EXCERPTED RECORDS:

(** X5.  When the downloader fails, [download_youtube_video] raises its
    error after having made sure that the directory [downloads] exists;
    nothing else on disk changes, and the page shows [Could not download
    video:] with the message and runs no analysis. *)
Theorem failed_download_is_reported (env : Env) (url id msg : string) (w : World) :
  derived_key url = Some id ->
  disk w !! cache_path id = None ->
  (forall tr, ydl env tr url = FetchFailed msg) ->
  let r := download_youtube_video env url w in
  r.1 = Raise (DownloadError msg)
  /\ is_Some (disk r.2 !! "downloads")
  /\ (forall p, p <> "downloads" -> disk r.2 !! p = disk w !! p)
  /\ forall fuel,
       page env fuel (YouTubeURL url) w
       = (Ret None, extend r.2 [EError ("Could not download video: " +:+ msg)]).
Proof.
  intros K Hn Hy r.
  assert (Hurl : String.eqb url EmptyString = false).
  { apply String.eqb_neq. intros ->. discriminate K. }
  assert (Hr : r = (Raise (DownloadError msg),
            {| disk := (if bool_decide (is_Some (disk w !! "downloads")) then disk w
                        else <["downloads" := Dir]> (disk w));
               trace := ((trace w ++ [EExists "downloads"])
                          ++ (if bool_decide (is_Some (disk w !! "downloads")) then []
                              else [EMakedirs "downloads"])
                          ++ [EExists (cache_path id)])
                        ++ [EDownload url ("downloads/" +:+ id +:+ ".%(ext)s")] |})).
  { subst r. rewrite (download_run env url id w K).
    rewrite (bool_decide_eq_false_2 (is_Some (disk w !! cache_path id)))
      by (rewrite Hn; apply is_Some_None).
    rewrite Hy. reflexivity. }
  split; [rewrite Hr; reflexivity|]. split; [|split].
  - rewrite Hr. simpl. destruct (bool_decide (is_Some (disk w !! "downloads"))) eqn:E.
    + apply bool_decide_eq_true in E. exact E.
    + rewrite lookup_insert_eq. eauto.
  - intros p Hp. rewrite Hr. simpl. destruct (bool_decide _); [reflexivity|].
    apply lookup_insert_ne. congruence.
  - intros fuel. unfold page, input_logic, bind at 1. rewrite Hurl.
    unfold try_except, bind at 1. fold r. rewrite Hr. reflexivity.
Qed.

(** X5, witness. *)
Lemma failed_download_is_reported_witness :
  page failing_env 5 (YouTubeURL "https://youtu.be/dQw4w9WgXcQ") empty_world
  = (Ret None,
     extend (download_youtube_video failing_env "https://youtu.be/dQw4w9WgXcQ" empty_world).2
       [EError "Could not download video: Video unavailable"]).
Proof.
  apply (failed_download_is_reported failing_env "https://youtu.be/dQw4w9WgXcQ"
           "dQw4w9WgXcQ" "Video unavailable" empty_world); reflexivity.
Defined.

(** ** [upload_to_gemini]: how the polling ends *)

(** X6.  If the store reports FAILED after any number [n] of PROCESSING
    answers, [upload_to_gemini] raises [ValueError("Video processing
    failed at Google's end.")] after exactly those [n] turns of the
    loop. *)
Theorem failure_after_polling_is_raised
    (env : Env) (fuel : nat) (file_path mt : string) (w : World)
    (f0 h : FileObj) (n : nat) :
  files_upload env file_path = inr f0 ->
  still_processing env 0 f0 n ->
  observe env 0 f0 n = inr h ->
  state h = "FAILED" ->
  n <= fuel ->
  upload_to_gemini env fuel file_path mt w
  = (Raise failed_error, extend w (upload_events file_path ++ poll_events env 0 f0 n)).
Proof.
  intros U Hp Ho Hf Hle.
  rewrite (upload_run env fuel file_path mt w f0 U).
  rewrite (poll_done env n fuel 0 f0 _ h Hp Ho) by (try rewrite Hf; first [discriminate | lia]).
  rewrite Hf. simpl. rewrite extend_extend. reflexivity.
Qed.

(** X6, witness. *)
Lemma failure_after_polling_is_raised_witness :
  (upload_to_gemini
     (scripted_env "PROCESSING" ["PROCESSING"; "FAILED"]
        (FetchFailed "offline") (fun _ => GenFailed "offline"))
     7 "temp_upload.mp4" "video/mp4" empty_world).1
  = Raise failed_error.
Proof.
  rewrite (failure_after_polling_is_raised _ 7 "temp_upload.mp4" "video/mp4" empty_world
             (handle_in "PROCESSING") (handle_in "FAILED") 2).
  - reflexivity.
  - reflexivity.
  - intros [|[|i]] Hi; [eexists; split; reflexivity..|lia].
  - reflexivity.
  - reflexivity.
  - lia.
Defined.
(** * The request-execution pipeline of the WHOOP SDK

  A shallow embedding of the TypeScript sources of the pipeline:
  the error taxonomy ([errors/]), the retry helper ([utils/retry]),
  the cache ([utils/cache]), the request deduplicator
  ([utils/deduplication]), the OAuth token manager ([auth/oauth]) and the
  response handler of the HTTP client; then the code around them: the
  cache and deduplication keys, the request batching, the construction and
  the request loop of the HTTP client, and the optimized HTTP client
  ([utils/http-client]).

  Conventions of the embedding.
  - JavaScript numbers that hold counters, sizes and millisecond clocks are
    integers of [Z]; the two places where the source leaves the integers
    (the jittered retry delay and the 80% compression threshold) use exact
    rationals.
  - [Date.now()] is an argument of the operation that reads it.
  - A [Map] whose iteration order the code observes is an insertion-ordered
    association list ([JsMap]); the other maps are [gmap]s.
  - An [async] function is cut at its [await]s: the synchronous prefix is one
    step of a state machine, and the settlement of the awaited promise is
    another step that carries the outcome chosen by the environment.
  - Objects that are shared by several closures (a pending request and its
    abort controller) live in a store indexed by allocation number. *)

From Stdlib Require Import ZArith QArith Qminmax String List Bool Lia.
From stdpp Require Import base gmap strings list option pretty.

Local Open Scope Z_scope.

(** ** JavaScript values shared by all components *)

Module Js.

(** Truthiness of the primitives the sources test with [!x], [x || y]
    and [x ? a : b]. *)
Definition truthy_string (s : string) : bool := negb (String.eqb s "").
Definition truthy_number (z : Z) : bool := negb (z =? 0).

(** [a || b] where [a] is a possibly missing string. *)
Definition or_string (a : option string) (b : string) : string :=
  match a with
  | Some s => if truthy_string s then s else b
  | None => b
  end.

WORK INSTRUCTIONS: Please reproduce, exactly as they appear above, the lines from the line containing "trace := ((trace" up to and including the line containing "[EExists (cache_path id)])".

EXERCISE SOLUTION:
               trace := ((trace w ++ [EExists "downloads"])
                          ++ (if bool_decide (is_Some (disk w !! "downloads")) then []
                              else [EMakedirs "downloads"])
                          ++ [EExists (cache_path id)])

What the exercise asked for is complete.